◆ **Required action**: Whenever a line in the entries below contains "split", copy that line.

──────────

(* ===== verification/McpOAuth.v ===== *)
(** * The tables of the OAuth server for remote MCP clients

    [McpOAuth] is crates/db/src/models/mcp_oauth.rs over the schema of the migration
    20261004000000_mcp_oauth.sql: clients, authorization requests, grants and tokens.  Each
    function that runs one statement, or one transaction, is a function on the database and
    its answer; a constraint of the schema that would be broken makes the statement fail and
    changes nothing.  A BLOB is the string of its bytes.  Stored times are the microseconds
    of the instant: the texts have a fixed width, so their order is the order of the numbers. *)
From S2P Require Import Prelude.

(** Some row satisfies a test. *)
Definition any_row {A} (f : string -> A -> bool) (m : gmap string A) : bool :=
  existsb (fun kv => f kv.1 kv.2) (map_to_list m).

Lemma any_row_spec {A} (f : string -> A -> bool) (m : gmap string A) :
  any_row f m = true <-> exists k x, m !! k = Some x /\ f k x = true.
Proof.
  unfold any_row. rewrite existsb_exists. split.
  - intros ([k x] & Hin & Hf). exists k, x. split; [|done].
    by apply elem_of_map_to_list, list_elem_of_In.
  - intros (k & x & Hk & Hf). exists (k, x). split; [|done].
    by apply list_elem_of_In, elem_of_map_to_list.
Qed.

Lemma any_row_false {A} (f : string -> A -> bool) (m : gmap string A) k x :
  any_row f m = false -> m !! k = Some x -> f k x = false.
Proof.
  intros Hn Hk. apply not_true_is_false. intros Hf. apply not_true_iff_false in Hn. apply Hn.
  apply any_row_spec. eauto.
Qed.

(** [DELETE ... WHERE]: the rows that stay. *)
Definition keep {A} (f : string -> A -> bool) (m : gmap string A) : gmap string A :=
  filter (fun kv => f kv.1 kv.2 = true) m.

──────────

◆ **Your solution**:
  unfold any_row. rewrite existsb_exists. split.
  - intros ([k x] & Hin & Hf). exists k, x. split; [|done].
  - intros (k & x & Hk & Hf). exists (k, x). split; [|done].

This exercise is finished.